68K register management

hop · 03 June 2022, 12:29

Are there any widely adopted, standard best practices for robustly managing register usage in 68K assembly? Hoping that the collective knowlege of years of game and demo coding can give me a few tried and tested guidlines to save me headaches down the line.

As I write larger programs with more routines I've found myself debugging a good few times, only to find a called routine is stomping a register that the caller is using to store state.

I add a comment block to each routine with which registers it uses as inputs, outputs and what it modifies (uses as scratch internally). For example:

Code:

; ---------------------------------------------------------------------------
; Reads a longword from trackBuffer into D0, loading another tracks worth of data if required
;
; D0 <- value
;
; Modifies: D0, D1, D6, D7, A0, A1 
;
readLongIntoD0:
      ...

This is the best approach I've come up with, but I've been caught out when a called function uses a new register, and I've made an error manually propogating it up the comments: missed adding it to one of the comments on a function that calls it the modifed routine.

I'm not sure if this approach would scale to a large (game sized) project with dozens of files and hundreds of routines.

I know that OS calls can always trash D0,D1,A0,A1 so it's up to the caller to preserve, but guarantees to preserves others internally. I'm not sure if this is a good approach for games - sounds a bit heavyweight, but at least it is approach that would work. Is there a good middle ground, or is it all a bit freeform in practice? Thanks for any tips.

Thomas Richter · 03 June 2022, 14:22

The widely adopted standard you already mentioned. d0-d1/a0-a1 are scratches, everything else is preserved.

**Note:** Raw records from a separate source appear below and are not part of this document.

(** * FRMR to OSCAL build: a shallow embedding and its properties

    The development follows the TypeScript sources
      tools/scripts/oscal/uuid-generator.ts
      tools/scripts/oscal/catalog-builder.ts
      tools/scripts/oscal/mapping-builder.ts   (with oscal/types.ts)
      tools/scripts/build-oscal.ts
    Definitions keep the names of the functions they embed.

    Modelling conventions.
    - A JS string is a [string] holding its UTF-8 bytes. [toLowerCase] folds
      the ASCII letters A-Z and leaves every other byte alone: it is
      [String.prototype.toLowerCase] on ASCII strings, and only there (the
      JS function also folds letters outside ASCII). The keys of the data
      source are ASCII identifiers; a statement that compares folded keys
      says so with [ascii_only].
    - A JS object used as a record ([Record<string, T>]) is an association
      list in [Object.entries] order. JSON objects have pairwise distinct
      keys; where a statement depends on that, it says so.
    - A JS [Map] is a [gmap], a JS [Set] a [gset]: the builders only use
      [get]/[set]/[has]/[add] on them.
    - An optional field is an [option]; JS truthiness of an optional string
      is [truthy] (present and not empty).
    - [timeframe_num] holds integers; [String(n)] is their decimal form.
    - [new Date().toISOString()] is the parameter [now] of the builders. *)

From Stdlib Require Import ZArith List Ascii String Lia Bool.
From stdpp Require Import base gmap strings list fin_maps pretty.
Import ListNotations.

Local Open Scope Z_scope.

(** ** JS string primitives *)

Module Js.

Definition lower_ascii (c : ascii) : ascii :=
  let n := nat_of_ascii c in
  if ((65 <=? n)%nat && (n <=? 90)%nat)%bool then ascii_of_nat (n + 32) else c.

Definition upper_ascii (c : ascii) : ascii :=
  let n := nat_of_ascii c in
  if ((97 <=? n)%nat && (n <=? 122)%nat)%bool then ascii_of_nat (n - 32) else c.

Fixpoint toLowerCase (s : string) : string :=
  match s with
  | EmptyString => EmptyString
  | String c s' => String (lower_ascii c) (toLowerCase s')
  end.

Fixpoint toUpperCase (s : string) : string :=
  match s with
  | EmptyString => EmptyString
  | String c s' => String (upper_ascii c) (toUpperCase s')
  end.

(** [xs.join(sep)] on an array of strings. *)
Fixpoint join (sep : string) (xs : list string) : string :=
  match xs with
  | [] => ""
  | [x] => x
  | x :: rest => x +:+ sep +:+ join sep rest
  end.

(** Truthiness of an optional string: [undefined] and the empty string are
    falsy. *)
Definition truthy (o : option string) : bool :=
  match o with
  | Some (String _ _) => true
  | _ => false
  end.

(** Truthiness of an optional object or array: only [undefined] is falsy. *)
Definition defined {A} (o : option A) : bool :=
  match o with Some _ => true | None => false end.

(** [String(n)] for an integer [n]. *)
Definition String_of_number (n : Z) : string := pretty n.

(** [s.substring(a, b)] for [a <= b]. *)
Definition substring (a b : nat) (s : string) : string :=
  String.substring a (b - a) s.
(** The block under [# Try to sync with CalDAV], case by case: without a
    client, and with one whenever [get_task_by_uid] returns, the edited
    task is marked for 'update' and written back, whether
    [client.update_task] returns or raises; an exception of
    [get_task_by_uid] leaves the block. *)
Lemma sync_edit_outcome uid calendar_url task r s :
  sync_edit client now uid calendar_url task r s
  = match client with
    | None =>
        (Returned (mark_for_sync "update" now task,
                   store_task uid calendar_url
                              (mark_for_sync "update" now task) s), r)
    | Some c =>
        match cl_get_task_by_uid c r uid calendar_url with
        | (Raised e, r1) => (Raised e, r1)
        | (Returned todo, r1) =>
            (Returned
               (mark_for_sync "update" now task,
                log_sync_operation calendar_url "update" (Some uid) "error"
                  (snd (handle_caldav_error
                          (fst (cl_update_task c r1 todo (args_of task)))))
                  (store_task uid calendar_url
                              (mark_for_sync "update" now task) s)),
             snd (cl_update_task c r1 todo (args_of task)))
        end
    end.
Proof.
  unfold sync_edit. destruct client as [c|]; [|reflexivity].
  destruct (cl_get_task_by_uid c r uid calendar_url) as [[todo|e] r1];
    [|reflexivity].
  destruct (cl_update_task c r1 todo (args_of task)) as [[[]|e] r2];
    reflexivity.
Qed.

(** The row an edit writes back is found under the key it was loaded
    under, also after the log entry and the commit. *)
Lemma find_task_written_back uid calendar_url s task t error :
  find_task uid calendar_url s = Some task ->
  same_row uid calendar_url t = true ->
  find_task uid calendar_url
    (commit (store_task uid calendar_url t s)) = Some t
  /\ find_task uid calendar_url
       (commit (log_sync_operation calendar_url "update" (Some uid) "error"
                  error (store_task uid calendar_url t s))) = Some t.
Proof.
  intros Hf Ht. split; exact (find_task_stored uid calendar_url s task t Hf Ht).
Qed.

Definition is_error (resp : response) : Prop :=
  match resp_body resp with Error _ => True | _ => False end.

(** No block of the route assigns [uid] or [calendar_url]. *)
Definition same_key (a b : Task) : Prop :=
  uid a = uid b /\ calendar_url a = calendar_url b.

Ltac step_keeps_key :=
  intros e e'; destruct e as [task changes];
  destruct e' as [task' changes'];
  cbv beta delta [edit_completed edit_summary edit_description
                    edit_priority edit_due edit_parent_uid edit_tags
                    edit_estimated_duration edit_actual_duration] iota zeta;
  repeat match goal with
         | |- context [match ?x with _ => _ end] =>
             lazymatch x with
             | context [match _ with _ => _ end] => fail
             | _ => destruct x
             end
         end;
  intros H; inversion H; subst; split; reflexivity.

Lemma edit_completed_key data :
  forall e e', edit_completed now data e = Continue e' ->
               same_key (fst e') (fst e).
Proof. step_keeps_key. Qed.

Lemma edit_summary_key data :
  forall e e', edit_summary data e = Continue e' ->
               same_key (fst e') (fst e).
Proof. step_keeps_key. Qed.

Lemma edit_description_key data :
  forall e e', edit_description data e = Continue e' ->
               same_key (fst e') (fst e).
Proof. step_keeps_key. Qed.

Lemma edit_priority_key data :
  forall e e', edit_priority data e = Continue e' ->
               same_key (fst e') (fst e).
Proof. step_keeps_key. Qed.

Lemma edit_due_key data :
  forall e e', edit_due parse data e = Continue e' ->
               same_key (fst e') (fst e).
Proof. step_keeps_key. Qed.

Lemma edit_parent_uid_key cal s data :
  forall e e', edit_parent_uid cal s data e = Continue e' ->
               same_key (fst e') (fst e).
Proof. step_keeps_key. Qed.

Lemma edit_tags_key data :
  forall e e', edit_tags data e = Continue e' ->
               same_key (fst e') (fst e).
Proof. step_keeps_key. Qed.

Lemma edit_estimated_duration_key data :
  forall e e', edit_estimated_duration data e = Continue e' ->
               same_key (fst e') (fst e).
Proof. step_keeps_key. Qed.

Lemma edit_actual_duration_key data :
  forall e e', edit_actual_duration data e = Continue e' ->
               same_key (fst e') (fst e).
Proof. step_keeps_key. Qed.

It's not only the Os convention, it is also the convention adopted by most (if not all) compilers. Performance-wise, I doubt it makes much of a difference in most functions, and for low-level, high-duty functions, you can still document something else. Using a register allocation per-function is confusing and error-prone, so don't. As soon as you want to change something, you shoot yourself into the foot.

As suggestion, one could probably include a6 in the scratch register list if you call Os functions a lot. Or use a5 instead of a4 as base register for data, or...

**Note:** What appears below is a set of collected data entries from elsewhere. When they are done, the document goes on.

(** Between [st] and [st'] the session's mode and output path are kept,
    cancellation is not withdrawn, the broadcast count has not gone down,
    and the only calls made are to reallocate the display buffer or to
    reset the engine client. *)
Record ctl_keeps {W} (st st' : @St W) : Prop := {
  ck_interactive :
    interactive (params (sess st')) = interactive (params (sess st));
  ck_cancel :
    cancel (progress (sess st)) = true ->
    cancel (progress (sess st')) = true;
  ck_pause_cond : (pause_cond (sess st) <= pause_cond (sess st'))%nat;
  ck_output_path :
    output_path (params (sess st')) = output_path (params (sess st));
  ck_trace : ext ok_controller (trace st) (trace st')
}.

Ltac ctl_leaf :=
  constructor; cbn; rewrite_cases; cbn;
  first [ reflexivity | lia | tauto
        | intros; congruence
        | repeat (apply ext_cons; [ | reflexivity ]); apply ext_refl ].

Section Schedules.

Context {W : Type} (E : Collaborators W).

Lemma set_pause_keeps b (st : @St W) :
  wp (set_pause b) (fun _ st' => ctl_keeps st st') st.
Proof.
  unfold set_pause, set_pause_locked, set_pause_notify. wp_steps; ctl_leaf.
Qed.

Lemma set_samples_keeps n (st : @St W) :
  wp (set_samples n) (fun _ st' => ctl_keeps st st') st.
Proof. unfold set_samples. wp_steps; ctl_leaf. Qed.

Lemma reset_keeps bp mb (st : @St W) :
  wp (reset E bp mb) (fun _ st' => ctl_keeps st st') st.
Proof.
  unfold reset, reset_parameters, DisplayBuffer_reset. wp_steps; ctl_leaf.
Qed.

Lemma update_keeps bp (st : @St W) :
  wp (update E bp) (fun _ st' => ctl_keeps st st') st.
Proof.
  unfold update, reset_parameters, DisplayBuffer_reset. wp_steps; ctl_leaf.
Qed.

Lemma destroy_request_keeps (st : @St W) :
  wp destroy_request (fun _ st' => ctl_keeps st st') st.
Proof. unfold destroy_request. wp_steps; ctl_leaf. Qed.

Lemma controller_keeps (m : M unit) (y y' : @Sys W) :
  wp m (fun _ st' => ctl_keeps (st y) st') (st y) ->
  controller m y = Some y' ->
  pc y' = pc y /\ ctl_keeps (st y) (st y').
Proof.
  unfold controller, wpn. destruct (m (st y)) as [[u st']|]; [|discriminate].
  intros H [= <-]. auto.
Qed.

Lemma controller_step a (y y' : @Sys W) :
  a <> Worker -> sys_step E a y = Some y' ->
  pc y' = pc y /\ ctl_keeps (st y) (st y').
Proof.
  destruct a; cbn [sys_step]; intros Ha; [contradiction | ..].
  - apply controller_keeps, set_pause_keeps.
  - apply controller_keeps, set_samples_keeps.
  - apply controller_keeps, reset_keeps.
  - apply controller_keeps, update_keeps.
  - apply controller_keeps, destroy_request_keeps.
Qed.

Lemma ok_controller_no_start c :
  ok_controller c = true -> is_StartRender c = false.
Proof. destruct c; cbn; congruence. Qed.

(** A worker slot seen from the system. *)
Lemma worker_slot (y y' : @Sys W) :
  sys_step E Worker y = Some y' ->
  y' = y
  \/ (exists b d, flags (pc y) = Some (b, d)
                  /\ outcome b d (st y) (pc y') (st y')).
Proof.
  cbn [sys_step].
  destruct (worker_step E (pc y) (st y)) as [[pc' st']|] eqn:Hw;
    [|discriminate].
  intros [= <-]. cbn [pc st].
  destruct (wpn_elim _ _ _ _ _ _ (worker_step_outcome E (pc y) (st y)) Hw)
    as [[-> ->] | H]; [left; destruct y; reflexivity | right; exact H].
Qed.

Lemma worker_slot_frame (y y' : @Sys W) :
  sys_step E Worker y = Some y' ->
  frame loose_mode ok_worker (st y) (st y').
Proof.
  cbn [sys_step].
  destruct (worker_step E (pc y) (st y)) as [[pc' st']|] eqn:Hw;
    [|discriminate].
  intros [= <-]. cbn [pc st].
  exact (wpn_elim _ _ _ _ _ _ (worker_step_loose E (pc y) (st y)) Hw).
Qed.

Lemma exec_invariant (I : @Sys W -> Prop) :
  (forall a y y', I y -> sys_step E a y = Some y' -> I y') ->
  forall sched y y', I y -> exec E sched y = Some y' -> I y'.
Proof.
  intros Hstep sched. induction sched as [|a sched IH]; intros y y' Hy; cbn.
  - intros [= <-]. exact Hy.
  - destruct (sys_step E a y) as [y1|] eqn:H1; [|discriminate].
    apply IH. apply (Hstep a y y1 Hy H1).
Qed.

Lemma action_cases (a : Action) : a = Worker \/ a <> Worker.
Proof. destruct a; [left; reflexivity | right; discriminate ..]. Qed.

(** *** [startRender] *)

Definition start_inv (c0 : nat) (y : @Sys W) : Prop :=
  match flags (pc y) with
  | Some (b, _) =>
      count is_StartRender (trace (st y)) = (c0 + if b then 1 else 0)%nat
  | None =>
      (c0 <= count is_StartRender (trace (st y)) <= c0 + 1)%nat
  end.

But, as stated, consistency is most important. Select one convention, stick to it for a project, and for some low-level, heavy duty stuff, use proper documentation and reasoning.

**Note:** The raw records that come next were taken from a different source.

(** * superguide_client: the typed API client, its response validator,
      the header/URL helpers, the cache-key factory and the write-invalidate
      wiring of the history-list hook.

    Embedded sources:
    - [src/utils/starter-helpers.ts]  (module [Helpers])
    - [src/types.ts]                  (module [Types])
    - [src/network/StarterClient.ts]  (module [Client])
    - [src/hooks/useHistories.ts]     (modules [Hooks] and [Reads])
    - [src/hooks/useHistoriesTotal.ts] (module [Reads])

    JavaScript values are modelled as the data values a transport body can
    carry (JSON values and [undefined]); callables, symbols and exotic
    objects are outside the model. *)

From Stdlib Require Import Floats Ascii.
From stdpp Require Import gmap strings list.

Set Warnings "-register-all".

(* ================================================================== *)
(** * JavaScript data values *)
(* ================================================================== *)

Module Js.

(** A run-time value.  Numbers are IEEE-754 doubles; a plain object is a
    finite map from property names to values; strings are sequences of
    code units (only ASCII units are ever inspected by the code below). *)
Inductive JsValue : Type :=
| JUndefined
| JNull
| JBoolean (b : bool)
| JNumber (n : float)
| JString (s : string)
| JArray (xs : list JsValue)
| JObject (props : gmap string JsValue).

(** [typeof v] *)
Definition typeof (v : JsValue) : string :=
  match v with
  | JUndefined => "undefined"
  | JNull => "object"
  | JBoolean _ => "boolean"
  | JNumber _ => "number"
  | JString _ => "string"
  | JArray _ => "object"
  | JObject _ => "object"
  end.

(** [v != null] (loose inequality: false exactly for [null] and
    [undefined]). *)
Definition loose_ne_null (v : JsValue) : bool :=
  match v with
  | JUndefined | JNull => false
  | _ => true
  end.

(** ToBoolean. *)
Definition truthy (v : JsValue) : bool :=
  match v with
  | JUndefined | JNull => false
  | JBoolean b => b
  | JNumber n => negb (PrimFloat.eqb n 0 || PrimFloat.is_nan n)
  | JString s => negb (String.eqb s "")
  | JArray _ | JObject _ => true
  end.

(** The property names this package reads.  None of them is an array
    index, [length], or a name defined on a built-in prototype, so a read
    is decided by the own properties of a plain object alone. *)
Inductive PropertyKey : Type := K_success | K_data | K_error | K_message.

Definition key_name (k : PropertyKey) : string :=
  match k with
  | K_success => "success"
  | K_data => "data"
  | K_error => "error"
  | K_message => "message"
  end.
(** * MegaParse, [doctr_parser.py]: reconciliation of text lines and layout regions

    A shallow embedding of [DoctrParser._get_block_cls] and
    [DoctrParser.__to_elements_list], the two methods that turn the OCR
    document and the per-page layout detections into the ordered list of
    typed blocks.

    Conventions of the embedding.
    - Coordinates are exact rationals ([Q]); Python's [/] raises
      [ZeroDivisionError] on a zero divisor, [assert] raises
      [AssertionError], a failed dict lookup raises [KeyError].
    - Python's two-argument [min]/[max] return their first argument unless
      the second is strictly smaller/greater.
    - [uuid.uuid4()] draws the next identifier of a supply [gen : nat -> UUID];
      the state threaded through the code is the number of draws made so far.
    - The per-page dict [result] is an insertion-ordered association list:
      [result.values()] feeds a stable sort, so the order is observable. *)

From Stdlib Require Import List String Ascii ZArith NArith QArith Bool Lia.
From Stdlib Require Import Qminmax Lqa Morphisms Permutation Sorted.
Import ListNotations.

Local Open Scope Q_scope.

(** ** Exceptions and the state/error monad *)

Inductive exn : Type :=
| AssertionError (msg : string)
| ZeroDivisionError
| KeyError (key : Z)
| ValueError (msg : string).

Inductive result (A : Type) : Type :=
| Ok (a : A)
| Raise (e : exn).
Arguments Ok {A} a.
Arguments Raise {A} e.

Definition UUID : Type := N.
Bind Scope N_scope with UUID.

(** A computation reads the number of identifiers drawn so far and either
    raises or returns a value with the new count. *)
Definition M (A : Type) : Type := nat -> result (A * nat).

Definition ret {A} (a : A) : M A := fun s => Ok (a, s).

Definition raise {A} (e : exn) : M A := fun _ => Raise e.

Definition bind {A B} (m : M A) (k : A -> M B) : M B :=
  fun s => match m s with
           | Ok (a, s') => k a s'
           | Raise e => Raise e
           end.

Definition lift {A} (r : result A) : M A :=
  fun s => match r with
           | Ok a => Ok (a, s)
           | Raise e => Raise e
           end.

Declare Scope monad_scope.
Delimit Scope monad_scope with monad.
Notation "x <- m ;; k" := (bind m (fun x => k))
  (at level 61, m at next level, right associativity) : monad_scope.
Notation "' p <- m ;; k" := (bind m (fun x => let 'p := x in k))
  (at level 61, p pattern, m at next level, right associativity) : monad_scope.
Local Open Scope monad_scope.

(** ** Python numeric helpers *)

Definition Qltb (a b : Q) : bool := negb (Qle_bool b a).

(** [max(a, b)]: [a] unless [b > a]. *)
Definition py_max (a b : Q) : Q := if Qltb a b then b else a.

(** [min(a, b)]: [a] unless [b < a]. *)
Definition py_min (a b : Q) : Q := if Qltb b a then b else a.

(** [min(iterable)] and [max(iterable)]: [ValueError] on an empty iterable
    (with the message of CPython 3.11), otherwise a left-to-right scan
    keeping the first extremal element. *)
Definition min_seq (l : list Q) : result Q :=
  match l with
  | [] => Raise (ValueError "min() arg is an empty sequence")
  | a :: l' => Ok (fold_left py_min l' a)
  end.

Definition max_seq (l : list Q) : result Q :=
  match l with
  | [] => Raise (ValueError "max() arg is an empty sequence")
  | a :: l' => Ok (fold_left py_max l' a)
  end.

(** ** Data model *)

(** The classes of [megaparse_sdk.schema.document] that [block_cls_map] and
    the fallback of [_get_block_cls] mention. *)
Inductive BlockCls : Type :=
| CaptionBlock
| TextBlock
| ListElementBlock
| FooterBlock
| HeaderBlock
| ImageBlock
| SubTitleBlock
| TableBlock
| TitleBlock
| UndefinedBlock.

(** [block_cls_map]: a dict from the detector's integer label to a class. *)
Definition block_cls_map (label : Z) : option BlockCls :=
  match label with
  | 0%Z => Some CaptionBlock
  | 1%Z => Some TextBlock
  | 2%Z => Some TextBlock
  | 3%Z => Some ListElementBlock
  | 4%Z => Some FooterBlock
  | 5%Z => Some HeaderBlock
  | 6%Z => Some ImageBlock
  | 7%Z => Some SubTitleBlock
  | 8%Z => Some TableBlock
  | 9%Z => Some TextBlock
  | 10%Z => Some TitleBlock
  | _ => None
  end.

(** [block_cls_map[label]] *)
Definition block_cls_map_getitem (label : Z) : result BlockCls :=
  match block_cls_map label with
  | Some c => Ok c
  | None => Raise (KeyError label)
  end.

(** Modelled from the spec: the class hierarchy of
    [megaparse_sdk.schema.document] is not part of the sources; the spec
    names the image and table variants as the non-text ones and every other
    variant, the undefined one included, as text-bearing.  This is
    [issubclass(block_cls, TextBlock)]. *)
Definition issubclass_TextBlock (c : BlockCls) : bool :=
  match c with
  | ImageBlock | TableBlock => false
  | _ => true
  end.

Record Point2D : Type := mkPoint2D { x : Q; y : Q }.

Record BBOX : Type := mkBBOX { top_left : Point2D; bottom_right : Point2D }.

(** [BBOX.to_numpy()]: the four coordinates, top-left first. *)
Definition to_numpy (b : BBOX) : Q * Q * Q * Q :=
  (x (top_left b), y (top_left b), x (bottom_right b), y (bottom_right b)).

(** The fields of [LayoutDetectionOutput] the parser reads. *)
Record LayoutDetectionOutput : Type := mkLayoutDetectionOutput
  { bbox_id : UUID; det_bbox : BBOX; label : Z }.

(** Modelled from the spec: the block constructors of
    [megaparse_sdk.schema.document] are not part of the sources; a block
    carries its variant, its text (empty for the variants built without a
    [text] argument), a bbox, a metadata mapping and a page range. *)
Record Block : Type := mkBlock
  { block_cls : BlockCls;
    text : string;
    bbox : BBOX;
    metadata : list (string * string);
    page_range : nat * nat }.

(** The output document. *)
Record MPDocument : Type := mkMPDocument
  { doc_metadata : list (string * string);
    content : list Block;
    detection_origin : string }.

(** The OCR document built by onnxtr's [doc_builder]. *)
Module doctr.

Definition Geometry : Type := (Q * Q) * (Q * Q).

Record Word : Type := mkWord { value : string; geometry : Geometry }.

Record Line : Type := mkLine { words : list Word }.

Record Artefact : Type := mkArtefact { artefact_geometry : Geometry }.

Record Block : Type := mkBlock { lines : list Line; artefacts : list Artefact }.

Record Page : Type := mkPage { blocks : list Block }.

Record Document : Type := mkDocument { pages : list Page }.

(** [Line.render()]: the words' values joined by a space. *)
Definition render (l : Line) : string :=
  String.concat " " (map value (words l)).

End doctr.

(** ** The region matcher, [_get_block_cls] *)

(** The body of one iteration of the loop, up to the comparison with the
    threshold: both assertions, the clipped intersection, the division. *)
Definition overlap_exceeds (coordinates : Q * Q * Q * Q)
    (det : LayoutDetectionOutput) (threshold : Q) : result bool :=
  let '(x1, y1, x2, y2) := coordinates in
  let '(X1, Y1, X2, Y2) := to_numpy (det_bbox det) in
  if negb (Qle_bool x1 x2 && Qle_bool y1 y2) then
    Raise (AssertionError "bbox1 coordinates are invalid")
  else if negb (Qle_bool X1 X2 && Qle_bool Y1 Y2) then
    Raise (AssertionError "bbox2 coordinates are invalid")
  else
    let union_x1 := py_max x1 X1 in
    let union_y1 := py_max y1 Y1 in
    let union_x2 := py_min x2 X2 in
    let union_y2 := py_min y2 Y2 in
    let union_width := py_max 0 (union_x2 - union_x1) in
    let union_height := py_max 0 (union_y2 - union_y1) in
    let union_area := union_width * union_height in
    let detection_area := py_max 0 (x2 - x1) * py_max 0 (y2 - y1) in
    if Qeq_bool detection_area 0 then Raise ZeroDivisionError
    else Ok (Qltb threshold (union_area / detection_area)).

(** The default of the [threshold] argument. *)
Definition default_threshold : Q := 6 # 10.

(** ** The per-page dict [result] *)

Definition dict : Type := list (UUID * Block).

(** [result.get(k)] *)
Fixpoint dict_get (k : UUID) (d : dict) : option Block :=
  match d with
  | [] => None
  | (k', b) :: d' => if N.eqb k k' then Some b else dict_get k d'
  end.

(** [result[k] = b]: an existing key keeps its position, a new key goes
    last. *)
Fixpoint dict_set (k : UUID) (b : Block) (d : dict) : dict :=
  match d with
  | [] => [(k, b)]
  | (k', b') :: d' =>
      if N.eqb k k' then (k', b) :: d' else (k', b') :: dict_set k b d'
  end.

(** [result.values()], in insertion order. *)
Definition dict_values (d : dict) : list Block := map snd d.

Definition dict_keys (d : dict) : list UUID := map fst d.

(** ** Python's [sorted(..., key=...)] *)

(** [sorted] is a stable sort that compares keys with [<].  For keys in a
    total order the result of a stable sort is unique; it is computed here by
    straight insertion, each element going in front of the first element of
    the already sorted tail whose key is not smaller. *)
Fixpoint insert_by_key {A} (key : A -> Q) (a : A) (l : list A) : list A :=
  match l with
  | [] => [a]
  | b :: l' =>
      if Qltb (key b) (key a) then b :: insert_by_key key a l'
      else a :: b :: l'
  end.

Definition sorted {A} (key : A -> Q) (l : list A) : list A :=
  fold_right (insert_by_key key) [] l.

(** Ascending order of the keys. *)
Definition key_le {A} (key : A -> Q) (a b : A) : Prop := key a <= key b.

(** [lambda block: block.bbox.top_left.y] *)
Definition top_edge (b : Block) : Q := y (top_left (bbox b)).

(** ** The block accumulator: lines 341-358 of [__to_elements_list] *)

(** The one-character string ["\n"]. *)
Definition newline : string := String "010"%char EmptyString.

(** What one line does to [result] once its box [(x0, y0, x1, y1)] and its
    match [(block_id, block_cls)] are known: merged into the block stored
    under [block_id] when there is one; a new block of class [block_cls]
    when that class is a text class; nothing otherwise (the [if]/[elif] has
    no [else]). *)
Definition accumulate (block_id : UUID) (cls : BlockCls) (line_text : string)
    (coordinates : Q * Q * Q * Q) (page_number : nat) (result : dict) : dict :=
  let '(x0, y0, x1, y1) := coordinates in
  match dict_get block_id result with
  | Some b =>
      let '(bbx0, bby0, bbx1, bby1) := to_numpy (bbox b) in
      dict_set block_id
        (mkBlock (block_cls b)
           (text b ++ newline ++ line_text)%string
           (mkBBOX (mkPoint2D (py_min x0 bbx0) (py_min y0 bby0))
                   (mkPoint2D (py_max x1 bbx1) (py_max y1 bby1)))
           (metadata b) (page_range b))
        result
  | None =>
      if issubclass_TextBlock cls then
        dict_set block_id
          (mkBlock cls line_text
             (mkBBOX (mkPoint2D x0 y0) (mkPoint2D x1 y1))
             [] (page_number, page_number))
          result
      else result
  end.

(** Lines 332-336: the union box of the words of a line. *)
Definition line_box (line : doctr.Line) : result (Q * Q * Q * Q) :=
  let line_coordinates := map doctr.geometry (doctr.words line) in
  match min_seq (map (fun word => fst (fst word)) line_coordinates) with
  | Raise e => Raise e
  | Ok x0 =>
  match min_seq (map (fun word => snd (fst word)) line_coordinates) with
  | Raise e => Raise e
  | Ok y0 =>
  match max_seq (map (fun word => fst (snd word)) line_coordinates) with
  | Raise e => Raise e
  | Ok x1 =>
  match max_seq (map (fun word => snd (snd word)) line_coordinates) with
  | Raise e => Raise e
  | Ok y1 => Ok (x0, y0, x1, y1)
  end end end end.

(** A [for] loop that threads a value through its body. *)
Fixpoint for_each {A S} (body : A -> S -> M S) (l : list A) (s : S) : M S :=
  match l with
  | [] => ret s
  | a :: l' => s' <- body a s ;; for_each body l' s'
  end.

NorthWay · 03 June 2022, 16:23

I remember way back when BYTE used to have selected snippets from BIX that Jez San had some discussion he entered about this. I can't remember his approach right now, but it might be possible to find online.

paraj · 03 June 2022, 17:35

For a set of functions working closely together I'll often have an entry function that adheres to the global calling convention, and then keep state/often used constants in fixed registers. For example in a decruncher you might keep the input buffer pointer in a0, output in a1 and the "current byte" in d0 (or whatever).

You can see an example of what I mean in Ross' Ocean Loader: http://eab.abime.net/showthread.php?t=88565 (might not be latest version)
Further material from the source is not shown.